Ventos nórdicos

Ventos nórdicos

Impiedosas labaredas crepitam-lhe o peito punindo-o. Ventos nórdicos rigoroso inverno vaticinam. Na alma, o resquício da indiferença a lho sobraçar. Lancinantes sentimentos o consomem. No olhar vítreo, os revérberos da paixão a depor em desfavor do coração em arritmia.

No alvéolo, o néctar da decepção a brindá-lo. Na cristalina taça a taciturna imagem o amargo regresso fê-lo imitar face a face. O gélido licor aos lábios frêmitos escorre. Une-se às lágrimas. Rios solitários às espáduas convergem. Líquidos poemas a enfebrecida fronte tartamudeiam. Ao som das uivantes cítaras, a epiderme ante a neblina eriça. Álgido, o pálido poeta à dorida estação, às maresias inevitáveis do tédio, se rende.

Com as mãos convulsas, à reza, se antepôs. A um frenesi constante, à emoção, se predispôs. Solilóquio titubeia. Quimeras ao vazio amordaçam-no. No âmago, a ânsia congênita a mortificar o instante. Alvas formas materializam-se. Gaivotas notívagas, à claridade do oásis, revoam.

No maternal regaço, à miragem, a face convertida pende. Recosta e chora. E indaga: por que recusa em negar o óbvio?Que mal fiz em receber tal flâmula? Quisera ser um Bocage d’esquina, um vate imundo! Que não se confunda eu a um Dante vagabundo!

Se, à sombra da literatura, sou nobre ou plebeu, rico ou pobre, pouco importa a indumentária: à efêmera essência ou à posteridade os pútridos brasões não farão falta. À vala dos homens esquecida, as larvas comporão a mesma feita. E rirão! E sobejarão!

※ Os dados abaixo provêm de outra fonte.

Lemma loadKeyFromMemo_derives (memo : value) :
  derives memo = true -> loadKeyFromMemo memo = Ok (keyBundle memo).
Proof.
  unfold derives, loadKeyFromMemo, keyBundle, addFromMnemonic,
    primaryAddress, edPublicKeyHex.
  destruct (keyring memo); [|discriminate].
  destruct (keyringSr25519 memo); [|discriminate].
  reflexivity.
Qed.

Lemma getAccountOrFail_resolves (chainConfig name : value) :
  resolves chainConfig name = true ->
  getAccountOrFail chainConfig name =
    Ok (VObj (obj_set (spread (configured chainConfig name)) "accountData"
                      (keyBundle (seedOf chainConfig name)))).
Proof.
  unfold resolves, getAccountOrFail. intros H.
  apply andb_true_iff in H as [He Hd]. apply negb_true_iff in He.
  fold (configured chainConfig name). rewrite He.
  rewrite (getp_defined _ "seed" (isEmpty_false_not_nullish _ He)). cbn [rbind].
  fold (seedOf chainConfig name).
  rewrite (loadKeyFromMemo_derives _ Hd). reflexivity.
Qed.

Lemma addressOf_resolves (chainConfig name : value) :
  resolves chainConfig name = true ->
  addressOf chainConfig name = Ok (VStr (addressOfName chainConfig name)).
Proof.
  intros H. unfold addressOf. rewrite (getAccountOrFail_resolves _ _ H).
  cbn [rbind]. unfold getp. cbn [isNullish get_prop].
  rewrite own_obj_set_same. reflexivity.
Qed.

(** ** Balances *)

Lemma balanceOf_keyed (account name : value) :
  keyed account = true ->
  balanceOf keyring keyringSr25519 account name = Ok (balancePair keyringSr25519 account).
Proof.
  unfold keyed, balanceOf. intros H.
  apply andb_true_iff in H as [Hn Hd]. apply negb_true_iff in Hn.
  rewrite !(getp_defined _ _ Hn). cbn [rbind].
  rewrite (loadKeyFromMemo_derives _ Hd). reflexivity.
Qed.

Lemma entries_mapping (fields : list (string * value)) :
  lodash.arrayLikeLength (VObj fields) = None ->
  lodash.entries (VObj fields) = map (fun kv => (snd kv, VStr (fst kv))) fields.
Proof. unfold lodash.entries. intros ->. reflexivity. Qed.

(** C8.  On a skeleton that has [genesis.runtime.palletBalances], and a
    configuration whose [accounts] mapping holds accounts with seeds the
    keyrings accept, the balances builder returns the document with
    [palletBalances.balances] set to one pair per configured account, in
    the mapping's iteration order: the sr25519 address of the account's
    seed and the account's balance. *)
Theorem updateBalances_pairs (config chainConfig : value)
    (pallet accounts : list (string * value)) :
  evalPath config (runtime "palletBalances") = Ok (VObj pallet) ->
  getp chainConfig "accounts" = Ok (VObj accounts) ->
  lodash.arrayLikeLength (VObj accounts) = None ->
  forallb (fun na => keyed (snd na)) accounts = true ->
  let o := updateBalances keyring keyringSr25519 config chainConfig in
  returned o = Ok (config_after o) /\
  evalPath (config_after o) (runtime "palletBalances" ++ ["balances"]) =
    Ok (VArr (map (fun na => balancePair keyringSr25519 (snd na)) accounts)) /\
  List.length (map (fun na => balancePair keyringSr25519 (snd na)) accounts) =
    List.length accounts.
Proof.
  intros Hdoc Hacc Hlike Hkeyed o. subst o.
  unfold updateBalances, mbind, member, lift, putMember, self, returned, config_after.
  rewrite Hdoc, Hacc. cbn [rbind isNullish].
  unfold lodash.map. rewrite (entries_mapping accounts Hlike).
  rewrite (mapM_ok _ (fun vk => balancePair keyringSr25519 (fst vk))).
  2:{ apply Forall_forall. intros vk Hin. apply in_map_iff in Hin as [na [<- Hin]].
      apply balanceOf_keyed. rewrite forallb_forall in Hkeyed. exact (Hkeyed na Hin). }
  rewrite map_map. cbn [fst snd].
  split; [reflexivity|]. split; [|apply length_map].
  apply (evalPath_updated_member config (runtime "palletBalances") "balances" _ pallet);
    [reflexivity | exact Hdoc].
Qed.

(** ** Tokens *)

Lemma tokensOf_keyed (account name : value) :
  keyed account = true ->
  tokensOf keyring keyringSr25519 account name = Ok (VArr (tokenTriples keyringSr25519 account)).
Proof.
  unfold keyed, tokensOf. intros H.
  apply andb_true_iff in H as [Hn Hd]. apply negb_true_iff in Hn.
  rewrite !(getp_defined _ _ Hn). cbn [rbind].
  rewrite (loadKeyFromMemo_derives _ Hd). cbn [rbind].
  unfold lodash.map.
  rewrite (mapM_ok _ (fun an => VArr [VStr (primaryAddress (get_prop account "seed"));
                                      snd an; fst an])).
  - reflexivity.
  - apply Forall_forall. intros an _. reflexivity.
Qed.

Lemma length_flat_map_sum {A B} (f : A -> list B) (l : list A) :
  List.length (flat_map f l) = list_sum (map (fun x => List.length (f x)) l).
Proof.
  induction l as [|x l IH]; simpl; [reflexivity|].
  rewrite length_app, IH. reflexivity.
Qed.

(** The tokens builder in lodash's terms: on a skeleton that has
    [genesis.runtime.ormlTokens], and accounts with seeds the keyrings
    accept, [ormlTokens.endowedAccounts] is the concatenation, account by
    account, of one triple per pair that [_.map] visits in the account's
    [tokens], whatever [tokens] is. *)
Theorem updateTokens_flattened (config chainConfig : value)
    (pallet accounts : list (string * value)) :
  evalPath config (runtime "ormlTokens") = Ok (VObj pallet) ->
  getp chainConfig "accounts" = Ok (VObj accounts) ->
  lodash.arrayLikeLength (VObj accounts) = None ->
  forallb (fun na => keyed (snd na)) accounts = true ->
  let o := updateTokens keyring keyringSr25519 config chainConfig in
  let endowed := flat_map (fun na => tokenTriples keyringSr25519 (snd na)) accounts in
  returned o = Ok (config_after o) /\
  evalPath (config_after o) (runtime "ormlTokens" ++ ["endowedAccounts"]) = Ok (VArr endowed) /\
  List.length endowed =
    list_sum (map (fun na => List.length (tokenEntries (snd na))) accounts).
Proof.
  intros Hdoc Hacc Hlike Hkeyed o endowed. subst o endowed.
  unfold updateTokens, mbind, member, lift, putMember, self, returned, config_after.
  rewrite Hdoc, Hacc. cbn [rbind isNullish].
  unfold lodash.map. rewrite (entries_mapping accounts Hlike).
  rewrite (mapM_ok _ (fun vk => VArr (tokenTriples keyringSr25519 (fst vk)))).
  2:{ apply Forall_forall. intros vk Hin. apply in_map_iff in Hin as [na [<- Hin]].
      apply tokensOf_keyed. rewrite forallb_forall in Hkeyed. exact (Hkeyed na Hin). }
  cbn [rbind]. rewrite map_map. cbn [fst snd].
  rewrite <- (map_map (fun na => tokenTriples keyringSr25519 (snd na)) VArr).
  rewrite flatten_arrays, <- flat_map_concat_map.
  split; [reflexivity|]. split.
  - apply (evalPath_updated_member config (runtime "ormlTokens") "endowedAccounts" _ pallet);
      [reflexivity | exact Hdoc].
  - rewrite length_flat_map_sum. f_equal. apply map_ext. intros na.
    unfold tokenTriples. apply length_map.
Qed.

Lemma tokenTriples_plain (account : value) :
  plainTokens account = true ->
  tokenTriples keyringSr25519 account =
    map (tokenTriple (primaryAddress (get_prop account "seed"))) (tokenFields account).
Proof.
  unfold plainTokens, tokenTriples, tokenEntries, tokenFields.
  destruct (get_prop account "tokens") as [| | | | | |fields]; try discriminate;
    try (intros _; reflexivity).
  destruct (lodash.arrayLikeLength (VObj fields)) eqn:Hlike; [discriminate|]. intros _.
  rewrite (entries_mapping fields Hlike), map_map. reflexivity.
Qed.

Lemma flat_map_ext_on {A B} (f g : A -> list B) (l : list A) :
  (forall x, In x l -> f x = g x) -> flat_map f l = flat_map g l.
Proof.
  induction l as [|x l IH]; intros H; [reflexivity|].
  simpl. rewrite (H x (or_introl eq_refl)), IH; [reflexivity|].
  intros y Hy. apply H. right. exact Hy.
Qed.


(** ** Staking *)

Lemma isValidator_defined (entry : value) :
  isNullish entry = false -> isValidator entry = Ok (hasValidatorRole entry).
Proof. intros H. unfold isValidator. rewrite (getp_defined _ _ H). reflexivity. Qed.

Lemma invulnerableOf_resolves (chainConfig entry : value) :
  isNullish entry = false -> resolves chainConfig (get_prop entry "stash") = true ->
  invulnerableOf keyring keyringSr25519 chainConfig entry =
    Ok (VStr (addressOfName chainConfig (get_prop entry "stash"))).
Proof.
  intros Hn Hr. unfold invulnerableOf. rewrite (getp_defined _ _ Hn). cbn [rbind].
  apply addressOf_resolves. exact Hr.
Qed.

Lemma stakerOf_resolves (chainConfig entry : value) :
  stakeResolves keyring keyringSr25519 chainConfig entry = true ->
  stakerOf keyring keyringSr25519 chainConfig entry = Ok (staker keyringSr25519 chainConfig entry).
Proof.
  unfold stakeResolves, stakerOf. intros H.
  apply andb_true_iff in H as [H Hc]. apply andb_true_iff in H as [Hn Hs].
  apply negb_true_iff in Hn.
  rewrite !(getp_defined _ _ Hn). cbn [rbind].
  rewrite (addressOf_resolves _ _ Hs). cbn [rbind].
  rewrite (addressOf_resolves _ _ Hc). reflexivity.
Qed.

(** The staking builder on a list of entries whose validators have stashes
    that resolve: three assignments land, then the stakers are computed. *)
Lemma updateStaking_steps (config chainConfig : value)
    (pallet : list (string * value)) (entries : list value) :
  evalPath config (runtime "palletStaking") = Ok (VObj pallet) ->
  getp chainConfig "staking" = Ok (VArr entries) ->
  forallb (fun entry => negb (isNullish entry)) entries = true ->
  forallb (fun entry => resolves chainConfig (get_prop entry "stash"))
          (filter hasValidatorRole entries) = true ->
  updateStaking keyring keyringSr25519 config chainConfig =
    let doc := countsWritten config chainConfig entries in
    match mapM (stakerOf keyring keyringSr25519 chainConfig) entries with
    | Ok stakers =>
        let doc' := update_at doc (runtime "palletStaking") "stakers" (VArr stakers) in
        (Ok doc', doc')
    | Throw ex => (Throw ex, doc)
    end.
Proof.
  intros Hdoc Hst Hnn Hres.
  rewrite forallb_forall in Hnn. rewrite forallb_forall in Hres.
  unfold updateStaking, mbind, member, lift, putMember, self.
  rewrite Hst. cbn [rbind]. unfold lodash.filter. rewrite values_array.
  rewrite (filterM_ok _ hasValidatorRole).
  2:{ apply Forall_forall. intros e He. apply isValidator_defined.
      apply negb_true_iff. exact (Hnn e He). }
  cbn [rbind].
  rewrite (mapM_ok _ (fun entry => VStr (addressOfName chainConfig (get_prop entry "stash")))).
  2:{ apply Forall_forall. intros e He. apply invulnerableOf_resolves.
      - apply filter_In in He as [He _]. apply negb_true_iff. exact (Hnn e He).
      - exact (Hres e He). }
  fold (invulnerables chainConfig entries).
  pose proof (evalPath_update_at config (runtime "palletStaking") "invulnerables"
                (VArr (invulnerables chainConfig entries)) pallet eq_refl Hdoc) as H1.
  pose proof (evalPath_update_at _ (runtime "palletStaking") "validatorCount"
                (lodash.max [2%Z; (lodash.size (invulnerables chainConfig entries) * 2)%Z])
                _ eq_refl H1) as H2.
  pose proof (evalPath_update_at _ (runtime "palletStaking") "minimumValidatorCount"
                (VNum (lodash.size (invulnerables chainConfig entries)))
                _ eq_refl H2) as H3.
  rewrite Hdoc. cbn [isNullish]. rewrite H1. cbn [isNullish]. rewrite H2. cbn [isNullish].
  rewrite H3. cbn [isNullish].
  assert (Hsize : lodash.size (invulnerables chainConfig entries) =
                  Z.of_nat (List.length (filter hasValidatorRole entries))).
  { unfold lodash.size, invulnerables. rewrite length_map. reflexivity. }
  unfold countsWritten. cbn zeta. cbn [lodash.max fold_left]. rewrite Hsize.
  destruct (mapM (stakerOf keyring keyringSr25519 chainConfig) entries); reflexivity.
Qed.

Lemma countsWritten_pallet (config chainConfig : value) pallet entries :
  evalPath config (runtime "palletStaking") = Ok (VObj pallet) ->
  exists pallet',
    evalPath (countsWritten config chainConfig entries) (runtime "palletStaking") =
      Ok (VObj pallet') /\
    own pallet' "validatorCount" =
      Some (VNum (Z.max 2 (Z.of_nat (List.length (filter hasValidatorRole entries)) * 2))) /\
    own pallet' "minimumValidatorCount" =
      Some (VNum (Z.of_nat (List.length (filter hasValidatorRole entries)))).
Proof.
  intros Hdoc. unfold countsWritten. cbn zeta.
  pose proof (evalPath_update_at config (runtime "palletStaking") "invulnerables"
                (VArr (invulnerables chainConfig entries)) pallet eq_refl Hdoc) as H1.
  pose proof (evalPath_update_at _ (runtime "palletStaking") "validatorCount"
                (VNum (Z.max 2 (Z.of_nat (List.length (filter hasValidatorRole entries)) * 2)))
                _ eq_refl H1) as H2.
  pose proof (evalPath_update_at _ (runtime "palletStaking") "minimumValidatorCount"
                (VNum (Z.of_nat (List.length (filter hasValidatorRole entries))))
                _ eq_refl H2) as H3.
  eexists. split; [exact H3|]. split.
  - rewrite own_obj_set_other by reflexivity. apply own_obj_set_same.
  - apply own_obj_set_same.
Qed.
(** * The EC2 cloud controller of nova, [nova/api/ec2/cloud.py]

    A shallow embedding of the request-translation layer: the identifier
    codec, the security-group rule canonicaliser with authorisation and
    revocation, key-pair creation and deletion, volume formatting and
    [run_instances].  Python values are modelled by the type [pyval],
    exceptions by the type [exn], and code that reads or writes the
    datastore as state-passing functions over a [World]. *)

From Stdlib Require Import ZArith String Ascii List Lia Bool DecimalString.
From stdpp Require Import gmap strings list fin_maps.

Local Open Scope string_scope.
Local Open Scope Z_scope.

(* ===================================================================== *)
(** * Python values                                                       *)
(* ===================================================================== *)

Module Py.

(** The dynamically typed values that reach the controller as request
    arguments and that the datastore holds in its columns. *)
Inductive pyval : Type :=
| PNone
| PBool (b : bool)
| PInt (z : Z)
| PStr (s : string).

(** Truth value testing: [None], [False], [0] and [''] are false. *)
Definition truthy (v : pyval) : bool :=
  match v with
  | PNone => false
  | PBool b => b
  | PInt z => negb (z =? 0)
  | PStr s => negb (String.eqb s "")
  end.

(** [a == b]; a [bool] compares as the integer it is. *)
Definition py_eqb (a b : pyval) : bool :=
  match a, b with
  | PNone, PNone => true
  | PStr s, PStr t => String.eqb s t
  | PInt x, PInt y => x =? y
  | PBool x, PBool y => Bool.eqb x y
  | PBool x, PInt y | PInt y, PBool x => (if x then 1 else 0) =? y
  | _, _ => false
  end.

(** The exceptions the controller raises or lets through. *)
Inductive exn : Type :=
| ValueError
| TypeError
| AttributeError
| KeyError (key : string)
| IndexError
| AssertionError
| NotFound
| Duplicate (msg : string)
| ApiError (msg : string)
| InvalidInputException (msg : string).

Inductive result (A : Type) : Type :=
| Ok (a : A)
| Raise (e : exn).
Arguments Ok {A} a.
Arguments Raise {A} e.

(** ** [int(s, base)] on strings

    Python 2 skips white space, reads an optional sign, skips white
    space again, reads at least one digit of the base (letters of
    either case), and allows only white space after the digits. *)

Definition is_space (c : ascii) : bool :=
  let n := N_of_ascii c in
  ((9 <=? n) && (n <=? 13))%N || (n =? 32)%N.

Definition digit_value (c : ascii) : option Z :=
  let n := Z.of_N (N_of_ascii c) in
  if (48 <=? n) && (n <=? 57) then Some (n - 48)
  else if (97 <=? n) && (n <=? 122) then Some (n - 87)
  else if (65 <=? n) && (n <=? 90) then Some (n - 55)
  else None.

Fixpoint lstrip (s : list ascii) : list ascii :=
  match s with
  | c :: s' => if is_space c then lstrip s' else s
  | [] => []
  end.

(** Reads digits of [base] from the front of [s]: the value read so
    far, how many digits were read, and what is left. *)
Fixpoint span_digits (base acc : Z) (count : nat) (s : list ascii)
  : Z * nat * list ascii :=
  match s with
  | c :: s' =>
      match digit_value c with
      | Some d =>
          if d <? base then span_digits base (acc * base + d) (S count) s'
          else (acc, count, s)
      | None => (acc, count, s)
      end
  | [] => (acc, count, [])
  end.

Definition split_sign (s : list ascii) : Z * list ascii :=
  match s with
  | "+"%char :: t => (1, t)
  | "-"%char :: t => (-1, t)
  | _ => (1, s)
  end.

Definition int_of_string (s : string) (base : Z) : result Z :=
  let '(sign, s2) := split_sign (lstrip (list_ascii_of_string s)) in
  let '(v, count, rest) := span_digits base 0 0 (lstrip s2) in
  if (count =? 0)%nat then Raise ValueError
  else if forallb is_space rest then Ok (sign * v)
  else Raise ValueError.

(** [int(v)] *)
Definition py_int (v : pyval) : result Z :=
  match v with
  | PInt z => Ok z
  | PBool b => Ok (if b then 1 else 0)
  | PStr s => int_of_string s 10
  | PNone => Raise TypeError
  end.

(** [str(v)] *)
Definition py_str (v : pyval) : string :=
  match v with
  | PNone => "None"
  | PBool true => "True"
  | PBool false => "False"
  | PInt z => NilZero.string_of_int (Z.to_int z)
  | PStr s => s
  end.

Às épicas abantesmas do passado, a deidade dos hauridos sonhos de si escarnecia. Das hisurtas batalhas o sentimento lhe afervorava. E no hoje o hercúleo “eu-pedante”, ao relento, silente se desmaterializa. Na mortal luta, o bom combate o amor se queda de esperança, como em enevoado mar perdida vela. De um oceano vergonhoso às marés revoltas: quisera das noites de alienação sobrenadar (como um cadáver) na existência...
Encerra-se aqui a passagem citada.